Progress in genetics and in statistics combined with experimental research led to the codifying of a scientific basis for Darwinian evolution during the 1930s resulting in what is called the Modern Synthesis. From then through the 1950s the influence of evolutionary theory in biology grew rapidly, as scientific evidence accumulated in favor of the Darwinian concepts.
By the time of the centennial of Origin in 1959, Darwinian evolution seemed secure. Noteworthy among the celebrations was one that brought many of the most important biologists of the time to a meeting in the Rockefeller Chapel at the University of Chicago. Led by Julian Huxley they proclaimed the victory of natural selection and its many implications for biological science and beyond.
So here then is the peak of influence of Darwinian evolutionary theory, and the starting point for my analysis of the impact of advances in chemistry. For, as pointed out by Freeman Dyson revolutions in scientific technology lead to discoveries of new things that require new explanations:
And, starting around 1960, several new tools enabled discovery of completely new information about the chemistry of life. While many of these technologies or their analogs were known in 1959, and indeed x-ray diffraction data had led to the model of dna structure published by Watson and Crick in 1953, their application to biology required heroic efforts and very few chemists had access to the necessary instrumentation.
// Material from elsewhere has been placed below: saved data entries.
(** C3, at the failing input: a 2 x 2 canvas displayed at 4 x 4 (scale 2) at
    the origin of the client area, and an event at client position (2,2),
    the centre of the displayed canvas.  The code returns (4,4), the offset
    multiplied by the scale, which is out of the buffer; the offset divided
    by the scale is (1,1). *)
Theorem getMouseEventCoordinates_multiplies_by_display_scale :
  let c := Canvas.new (HTMLCanvasElement.new 2 2 (repeat 0%Z 16)) 2 2
                      (ClientRect.new (ZQ 0) (ZQ 0) (ZQ 4) (ZQ 4)) in
  let p := Canvas.getMouseEventCoordinates (mouseAt 2 2) c in
  (Point.x p == 4)%Q /\ (Point.y p == 4)%Q
  /\ ~ (Point.x p == 1)%Q /\ ~ (Point.y p == 1)%Q.
Proof.
  repeat split; vm_compute; congruence.
Qed.

(** ** Instances of the general statements *)

(** Two freshly constructed tools receive a pointer-up. *)
Lemma idle_pointer_up_is_dropped_witness :
  EllipseTool.firstPoint (EllipseTool.constructor 1 2) = None
  /\ FreeHandTool.lastPosition (FreeHandTool.constructor (workspaceOf None)) = None
  /\ @EllipseTool.onMouseUp reference_primitives (mouseAt 3 3)
        (EllipseTool.constructor 1 2) (blankWorld 4 4)
      = Some (EllipseTool.constructor 1 2, blankWorld 4 4)
  /\ @FreeHandTool.onMouseUp reference_primitives (mouseAt 3 3)
        (FreeHandTool.constructor (workspaceOf None)) (blankWorld 4 4)
      = Some (FreeHandTool.constructor (workspaceOf None), blankWorld 4 4).
Proof.
  split; [reflexivity|]. split; [reflexivity|].
  apply (@idle_pointer_up_is_dropped reference_primitives); reflexivity.
Defined.

(** With the layer of canvas 2 selected, the effect leaves canvas 1 (the
    preview) as it is. *)
Lemma inverse_color_effect_frame_witness :
  DrawingLayers.selectedLayer
    (ImageWorkspace.drawingLayers
       (InverseColorEffect.workspace
          (InverseColorEffect.mk (workspaceOf (Some (Layer.new 2))))))
  = Some (Layer.new 2)
  /\ heap (blankWorld 2 2) !! Layer.canvas (Layer.new 2) = Some (blankCanvas 2 2)
  /\ Canvas.getImageData (blankCanvas 2 2) = Some (blankImage 2 2)
  /\ exists w' : World,
       @InverseColorEffect.apply reference_primitives
         (InverseColorEffect.mk (workspaceOf (Some (Layer.new 2)))) (blankWorld 2 2)
       = Some (tt, w')
       /\ heap w' !! 1 = heap (blankWorld 2 2) !! 1.
Proof.
  split; [reflexivity|]. split; [reflexivity|]. split; [reflexivity|].
  destruct (@inverse_color_effect_frame reference_primitives
              (InverseColorEffect.mk (workspaceOf (Some (Layer.new 2)))) (blankWorld 2 2)
              (Layer.new 2) (blankCanvas 2 2) (blankImage 2 2)
              eq_refl eq_refl eq_refl)
    as (w' & v' & Happ & _ & _ & _ & _ & _ & _ & Hframe).
  exists w'. split; [exact Happ|]. apply Hframe. discriminate.
Defined.

(** A whole gesture of the ellipse tool on 4 x 4 canvases: both points are
    null at its end. *)
Lemma ellipse_points_invariant_witness :
  @EllipseTool.run reference_primitives
    [MouseDown (mouseAt 1 1); MouseMove (mouseAt 2 2); MouseUp (mouseAt 3 3)]
    (EllipseTool.constructor 1 2) (blankWorld 4 4)
  = Some (EllipseTool.mk None None 1 2,
          mkWorld
            (<[1 := blankCanvas 4 4]>
               (<[2 := Canvas.setImageData
                         (Ellipse.drawFromBoundingRect (pointAt 1 1) (pointAt 3 3)
                                                       (blankImage 4 4))
                         (blankCanvas 4 4)]> ∅))
            [ClearRect 1; PutImageData 2; GetImageData 2;
             PutImageData 1; GetImageData 1; ClearRect 1])
  /\ (EllipseTool.firstPoint (EllipseTool.mk None None 1 2) = None ->
      EllipseTool.secondPoint (EllipseTool.mk None None 1 2) = None).
Proof.
  assert (Hrun :
    @EllipseTool.run reference_primitives
      [MouseDown (mouseAt 1 1); MouseMove (mouseAt 2 2); MouseUp (mouseAt 3 3)]
      (EllipseTool.constructor 1 2) (blankWorld 4 4)
    = Some (EllipseTool.mk None None 1 2,
            mkWorld
              (<[1 := blankCanvas 4 4]>
                 (<[2 := Canvas.setImageData
                           (Ellipse.drawFromBoundingRect (pointAt 1 1) (pointAt 3 3)
                                                         (blankImage 4 4))
                           (blankCanvas 4 4)]> ∅))
              [ClearRect 1; PutImageData 2; GetImageData 2;
               PutImageData 1; GetImageData 1; ClearRect 1]))
    by (vm_compute; reflexivity).
  split; [exact Hrun|].
  exact (proj1 (proj2 (@ellipse_points_invariant reference_primitives _ _ _ _ _ _ Hrun))).
Defined.

(** The free-hand tool, last at (0,0) on 4 x 1 canvases, receives the
    pointer-up at (3,0). *)
Lemma freehand_pointer_up_draws_last_segment_witness :
  FreeHandTool.lastPosition
    (FreeHandTool.mk FreeHandParameters.new (Some (pointAt 0 0)) (workspaceOf None))
  = Some (pointAt 0 0)
  /\ heap (blankWorld 4 1) !! 1 = Some (blankCanvas 4 1)
  /\ heap (blankWorld 4 1) !! 2 = Some (blankCanvas 4 1)
  /\ Canvas.getImageData (blankCanvas 4 1) = Some (blankImage 4 1)
  /\ @FreeHandTool.onMouseUp reference_primitives (mouseAt 3 0)
       (FreeHandTool.mk FreeHandParameters.new (Some (pointAt 0 0)) (workspaceOf None))
       (blankWorld 4 1)
     = Some (FreeHandTool.mk FreeHandParameters.new None (workspaceOf None),
             mkWorld
               (<[2 := Canvas.setImageData
                         (Line.draw (blankImage 4 1) (pointAt 0 0)
                                    (Point.floor (Canvas.getMouseEventCoordinates
                                                    (mouseAt 3 0) (blankCanvas 4 1)))
                                    Line.paintItBlack)
                         (blankCanvas 4 1)]> (heap (blankWorld 4 1)))
               [PutImageData 2; GetImageData 2]).
Proof.
  split; [reflexivity|]. split; [reflexivity|].
  split; [reflexivity|]. split; [reflexivity|].
  apply (@freehand_pointer_up_draws_last_segment reference_primitives (mouseAt 3 0)
           (FreeHandTool.mk FreeHandParameters.new (Some (pointAt 0 0)) (workspaceOf None))
           (blankWorld 4 1) (pointAt 0 0) (blankCanvas 4 1) (blankCanvas 4 1)
           (blankImage 4 1)); reflexivity.
Defined.

(** A pointer-move of the ellipse tool anchored at (1,1) makes no write to
    the drawing canvas 2; a pointer-move of the free-hand tool writes it. *)
Lemma ellipse_previews_freehand_draws_directly_witness :
  1 <> 2
  /\ @EllipseTool.dispatch reference_primitives (MouseMove (mouseAt 2 2))
       (EllipseTool.mk (Some (pointAt 1 1)) None 1 2) (blankWorld 4 4)
     = Some (EllipseTool.mk (Some (pointAt 1 1)) (Some (pointAt 2 2)) 1 2,
             mkWorld
               (<[1 := Canvas.setImageData
                         (Ellipse.drawFromBoundingRect (pointAt 1 1) (pointAt 2 2)
                                                       (blankImage 4 4))
                         (blankCanvas 4 4)]> (heap (blankWorld 4 4)))
               [PutImageData 1; GetImageData 1; ClearRect 1])
  /\ FreeHandTool.lastPosition
       (FreeHandTool.mk FreeHandParameters.new (Some (pointAt 0 0)) (workspaceOf None))
     = Some (pointAt 0 0)
  /\ heap (blankWorld 4 1) !! 1 = Some (blankCanvas 4 1)
  /\ heap (blankWorld 4 1) !! 2 = Some (blankCanvas 4 1)
  /\ Canvas.getImageData (blankCanvas 4 1) = Some (blankImage 4 1)
  /\ writes 2 [PutImageData 1; GetImageData 1; ClearRect 1] = 0
  /\ @FreeHandTool.onMouseMove reference_primitives (mouseAt 3 0)
       (FreeHandTool.mk FreeHandParameters.new (Some (pointAt 0 0)) (workspaceOf None))
       (blankWorld 4 1)
     = Some (FreeHandTool.mk FreeHandParameters.new (Some (pointAt 3 0)) (workspaceOf None),
             mkWorld
               (<[2 := Canvas.setImageData
                         (Line.draw (blankImage 4 1) (pointAt 0 0) (pointAt 3 0)
                                    Line.paintItBlack)
                         (blankCanvas 4 1)]> (heap (blankWorld 4 1)))
               [PutImageData 2; GetImageData 2]).
Proof.
  assert (Hmove :
    @EllipseTool.dispatch reference_primitives (MouseMove (mouseAt 2 2))
      (EllipseTool.mk (Some (pointAt 1 1)) None 1 2) (blankWorld 4 4)
    = Some (EllipseTool.mk (Some (pointAt 1 1)) (Some (pointAt 2 2)) 1 2,
            mkWorld
              (<[1 := Canvas.setImageData
                        (Ellipse.drawFromBoundingRect (pointAt 1 1) (pointAt 2 2)
                                                      (blankImage 4 4))
                        (blankCanvas 4 4)]> (heap (blankWorld 4 4)))
              [PutImageData 1; GetImageData 1; ClearRect 1]))
    by (vm_compute; reflexivity).
  assert (Hne : 1 <> 2) by discriminate.
  destruct (@ellipse_previews_freehand_draws_directly reference_primitives
              (MouseMove (mouseAt 2 2))
              (EllipseTool.mk (Some (pointAt 1 1)) None 1 2) _ (blankWorld 4 4) _
              (mouseAt 3 0)
              (FreeHandTool.mk FreeHandParameters.new (Some (pointAt 0 0))
                               (workspaceOf None))
              (blankWorld 4 1) (pointAt 0 0) (blankCanvas 4 1) (blankCanvas 4 1)
              (blankImage 4 1) Hne Hmove eq_refl eq_refl eq_refl eq_refl)
    as (Hwrites & _ & Hfree).
  split; [exact Hne|]. split; [exact Hmove|].
  split; [reflexivity|]. split; [reflexivity|].
  split; [reflexivity|]. split; [reflexivity|].
  split; [exact Hwrites|]. exact Hfree.
Defined.

(** A buffer of two pixels, inverted once and twice. *)
Lemma inverseColors_inverts_and_is_involutive_witness :
  bytes (ImageData.data (ImageData.new 1 2 [10; 20; 30; 40; 0; 255; 128; 255]%Z))
  /\ ImageData.data
       (ColorEffects.inverseColors (ImageData.new 1 2 [10; 20; 30; 40; 0; 255; 128; 255]%Z))
     = [245; 235; 225; 40; 255; 0; 127; 255]%Z
  /\ ColorEffects.inverseColors
       (ColorEffects.inverseColors (ImageData.new 1 2 [10; 20; 30; 40; 0; 255; 128; 255]%Z))
     = ImageData.new 1 2 [10; 20; 30; 40; 0; 255; 128; 255]%Z.
Proof.
  assert (Hb : bytes (ImageData.data
                        (ImageData.new 1 2 [10; 20; 30; 40; 0; 255; 128; 255]%Z))).
  { unfold bytes. simpl. repeat constructor; lia. }
  split; [exact Hb|]. split; [reflexivity|].
  apply (inverseColors_inverts_and_is_involutive _ Hb).
Defined.

(** * More properties of the code *)

(** ** Pixel arrays *)

Lemma length_flat_map_blocks {A B : Type} (g : A -> list B) (k : nat) (l : list A) :
  (forall a, length (g a) = k) -> length (flat_map g l) = length l * k.
Proof.
  intros Hk. induction l as [|a l IH]; simpl; [reflexivity|].
  rewrite List.length_app, Hk, IH. reflexivity.
Qed.

Lemma nth_flat_map_blocks {A B : Type} (g : A -> list B) (k : nat) (d : B) (a0 : A) :
  (forall a, length (g a) = k) ->
  forall (l : list A) (i j : nat),
    i < length l -> j < k ->
    nth (i * k + j) (flat_map g l) d = nth j (g (nth i l a0)) d.
Proof.
  intros Hk. induction l as [|a l IH]; intros i j Hi Hj; simpl in Hi; [lia|].
  destruct i as [|i]; simpl.
  - rewrite app_nth1; [reflexivity|]. rewrite Hk. exact Hj.
  - rewrite app_nth2; rewrite Hk; [|lia].
    replace (k + i * k + j - k) with (i * k + j) by lia.
    apply IH; lia.
Qed.

Lemma tabulate_length w h f : length (tabulate w h f) = 4 * w * h.
Proof.
  unfold tabulate.
  rewrite (length_flat_map_blocks _ (w * 4)).
  - rewrite List.length_seq. lia.
  - intros y. rewrite (length_flat_map_blocks _ 4); [now rewrite List.length_seq|].
    reflexivity.
Qed.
The growth in the importance of chemistry for the life sciences since 1959 must be obvious to all in this room. How many Chemistry Departments are now Departments of Chemistry and Biochemistry! Much of this growth has been enabled by the availability of the new tools for routine use. Where a determination of the structure of a biological macromolecule by x-ray diffraction took years in the 1960s today the complete data set can be obtained in under a day. Where even six years ago we at DOE were proud that our Production Genomics Facility in Walnut Creek California achieved the sequencing of 20 million bases of the human genome at a cost of around $50 million, the facility will sequence more than 2 billion bases in the coming year at the same cost—and they are inviting suggestions of new organisms to sequence.
I want to spend a significant amount of time on the impact of gene sequencing, since it addresses some of the fundamental concepts of evolutionary theory. Here are some of the things that gene sequencing is telling us:
The first item, deletion bias, explains why microbial genomes are so small, given that bacteria and archaea regularly gain large gene segments through interspecies transfers. Yet the size of microbial genomes is very small, many at 1 megabase or less and few above 7 megabases. A study of all the extant complete gene sequences for bacteria available in 2001 came to the conclusion that rather than proceeding by Darwinian random mutation, evolution of these genomes has a substantial bias toward deletion of currently unused gene segments.
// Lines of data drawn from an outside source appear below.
(** * Multi-effect evaporator design calculator ([evaporator_app.py])

    A shallow embedding of the calculation engine [evaporator_calc] and of
    the three lookup functions it uses, followed by the properties of the
    engine.

    Numbers.  Python floats are read as real numbers ([R]): rounding error,
    underflow, overflow, infinities and NaN are outside the model.  The
    effect count is a Python [int] and is modelled as [Z].

    Effects.  Everything that can raise in the Python code (a negative sample
    count given to [np.linspace], an index out of range, arithmetic on a
    [None] slot, a float division by zero) is written in the error monad
    [result], so that "the call returns" is a statement that has to be
    proved.

    Layout.  The embedding comes first, then the vocabulary the statements
    use, then the lemmas on each block of the function, then the
    properties of the engine, numbered C1 to C10, and last further
    properties of the lookup functions, of the engine and of the button
    handler of the page, numbered X1 to X19. *)

From Stdlib Require Import String DecimalString.
From Stdlib Require Import Reals Lra Lia ZArith Bool QArith Qreals List.
Import ListNotations.
Local Open Scope R_scope.

(* ================================================================== *)
(** * The fragment of the Python runtime the program uses *)
(* ================================================================== *)

Module Py.

Inductive exn : Type :=
| ValueError
| TypeError
| IndexError
| ZeroDivisionError.

Inductive result (A : Type) : Type :=
| Ok (a : A)
| Raise (e : exn).
Arguments Ok {A} a.
Arguments Raise {A} e.

Definition bind {A B} (m : result A) (k : A -> result B) : result B :=
  match m with
  | Ok a => k a
  | Raise e => Raise e
  end.

(** [for x in l: s = body(s, x)] *)
Fixpoint foldM {S A} (body : S -> A -> result S) (l : list A) (s : S)
  : result S :=
  match l with
  | [] => Ok s
  | x :: l' => bind (body s x) (foldM body l')
  end.

(** [[f(x) for x in l]] *)
Fixpoint mapM {A B} (f : A -> result B) (l : list A) : result (list B) :=
  match l with
  | [] => Ok []
  | x :: l' =>
      bind (f x) (fun y => bind (mapM f l') (fun ys => Ok (y :: ys)))
  end.

(** [range(n)] and [range(a, a+n)]; a non-positive length gives no index. *)
Definition range (n : Z) : list nat := seq 0 (Z.to_nat n).

Definition range_from (a : nat) (stop : Z) : list nat :=
  seq a (Z.to_nat stop - a).

(** [range(n-1, -1, -1)] *)
Definition range_down (n : Z) : list nat := rev (range n).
It was estimated more than a decade ago that less than five per cent of the human genome codes for genes. The Darwinian explanation was that the non-coding dna is waste from unsuccessful evolutionary experiments. Now we recognize that much, perhaps most of the non-coding parts of the human genome, and the genomes of other multi-celled species, does have function. For one thing, the expression of genes must be regulated, and this requires places for regulatory chemicals (often small peptides) to hook on to the genome as a signal to express a gene. The regulation of gene expression is extraordinarily complex, rather few of the networks are understood at all well. Multiple non-coding segments are needed for regulating most genes. This is especially true for control of the processes involved in development of an organism, before and after birth. 
Scientists have been surprised to learn that the number of genes in a genome that code for proteins does not necessarily determine the complexity of the organism. It was estimated that the human genome would contain at least 100,000 genes. Now it appears that the genome has perhaps 30,000, barely half the number of genes of rice, which has 55,000. Clearly the number of genes does not relate directly to complexity. One of the explanations that chemists have discovered is that, contrary to the expectations of evolutionary theories, many genes code for more than one protein. Factors in the environment determine which is expressed and when.
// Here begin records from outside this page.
(** * Steadicam: the stage director's synchronisation core, trips and lifecycle

    A shallow embedding of the Go package [steadicam] (the [StageDirector],
    its update-interception wrapper, the background consumer
    [syncModelUpdates], the wait and assertion methods, [Stop]), of its
    sub-package [trip], and of the older [InteractiveTestDirector] that lives
    in the same package.

    Conventions.
    - An [int64] is a [Z]; [atomic.AddInt64] wraps around ([AddInt64]).
    - A Go [string] is a Rocq [string], one [ascii] per byte; a [range]
      over a string walks its runes ([runes]), a byte that starts no
      well-formed UTF-8 encoding counting as the rune U+FFFD.
    - [map[string]interface{}] is a [gmap string Value].
    - Pointers that the source tests against [nil] are [option]s (or a
      [bool] when only the test matters).
    - Wall-clock readings ([time.Now()], durations of sleeps) and the trace
      output of [t.Logf] carry no information any statement below reads;
      they are left out.  (The methods that trace need a [t] that is not
      nil; the examples below all have one.)  Which branch a [select]
      takes, and what the other goroutines do while the calling goroutine
      sleeps, is given to each blocking method as an explicit schedule. *)

From Stdlib Require Import ZArith Lia List String Ascii Bool.
From stdpp Require Import base option gmap strings list.
Import ListNotations.

Local Open Scope string_scope.
Local Open Scope list_scope.
Local Open Scope Z_scope.

(** ** 64-bit signed integers *)

Module Int64.

Definition min_int64 : Z := - 2 ^ 63.
Definition max_int64 : Z := 2 ^ 63 - 1.

Definition in_range (z : Z) : Prop := min_int64 <= z <= max_int64.

(** Two's-complement wrap-around of an unbounded integer. *)
Definition wrap (z : Z) : Z := (z + 2 ^ 63) mod 2 ^ 64 - 2 ^ 63.

(** [atomic.AddInt64(&x, delta)]: the new value of [x]. *)
Definition AddInt64 (x delta : Z) : Z := wrap (x + delta).

(** Room for one more increment. *)
Definition below_max (z : Z) : Prop := min_int64 <= z < max_int64.

End Int64.

(** ** Values stored behind [interface{}] *)

Inductive Value : Type :=
| VString (s : string)
| VInt (z : Z)
| VDuration (nanos : Z)
| VTime
| VNil.

(** ** Package [trip] *)

Module trip.

Inductive Severity : Type := Stumble | Error | Fall.

#[global] Instance Severity_eq_dec : EqDecision Severity.
Proof. solve_decision. Defined.

Definition Severity_String (s : Severity) : string :=
  match s with
  | Stumble => "stumble"
  | Error => "error"
  | Fall => "fall"
  end.

Record Trip : Type := mkTrip {
  trip_Type : string;
  trip_Message : string;
  trip_Context : gmap string Value;
  trip_Attempt : Z;
  trip_Severity : Severity
}.

(** [NewTrip]: the default severity is [Error]. *)
Definition NewTrip (errorType message : string) (context : gmap string Value) : Trip :=
  {| trip_Type := errorType; trip_Message := message; trip_Context := context;
     trip_Attempt := 0; trip_Severity := Error |}.

Definition NewStumble (errorType message : string) (context : gmap string Value) : Trip :=
  {| trip_Type := errorType; trip_Message := message; trip_Context := context;
     trip_Attempt := 0; trip_Severity := Stumble |}.

Definition NewFall (errorType message : string) (context : gmap string Value) : Trip :=
  {| trip_Type := errorType; trip_Message := message; trip_Context := context;
     trip_Attempt := 0; trip_Severity := Fall |}.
Let’s now look at the question of vertical inheritance, the essence of Darwinian evolution, versus horizontal transfer of genetic material. The basic concept, as Darwin already stated it in On the Origin of the Species, is of species continually branching away from each other as time increases toward the present. A committee formed by the National Academy of Sciences put it this way as recently as 1998: “The ability to analyze individual biological molecules has added great detail to biologists’ understanding of the tree of life. For example, molecular analyses indicate that all living things fall into three domains—the Bacteria, Archaea, and Eucarya—related by descent from a common ancestor.” Note the clear distinction that is made between each of the three domains of life into which they divide the species.
And what is the reality? In fact genetic material crosses horizontally from species to species across all the domain boundaries. Relationship is not just by descent (in a vertical direction) but also horizontally among species that have no common ancestry but just happen to be in the same place at the same time. In fact, this type of transfer even occurs by a recipient organism “inheriting” genes from a donor organism of a different species in which the donor species was born later than the recipient species. Conceptually it is as if you were to inherit some of your genome from a granddaughter of a unrelated co-worker, born twenty years after you were.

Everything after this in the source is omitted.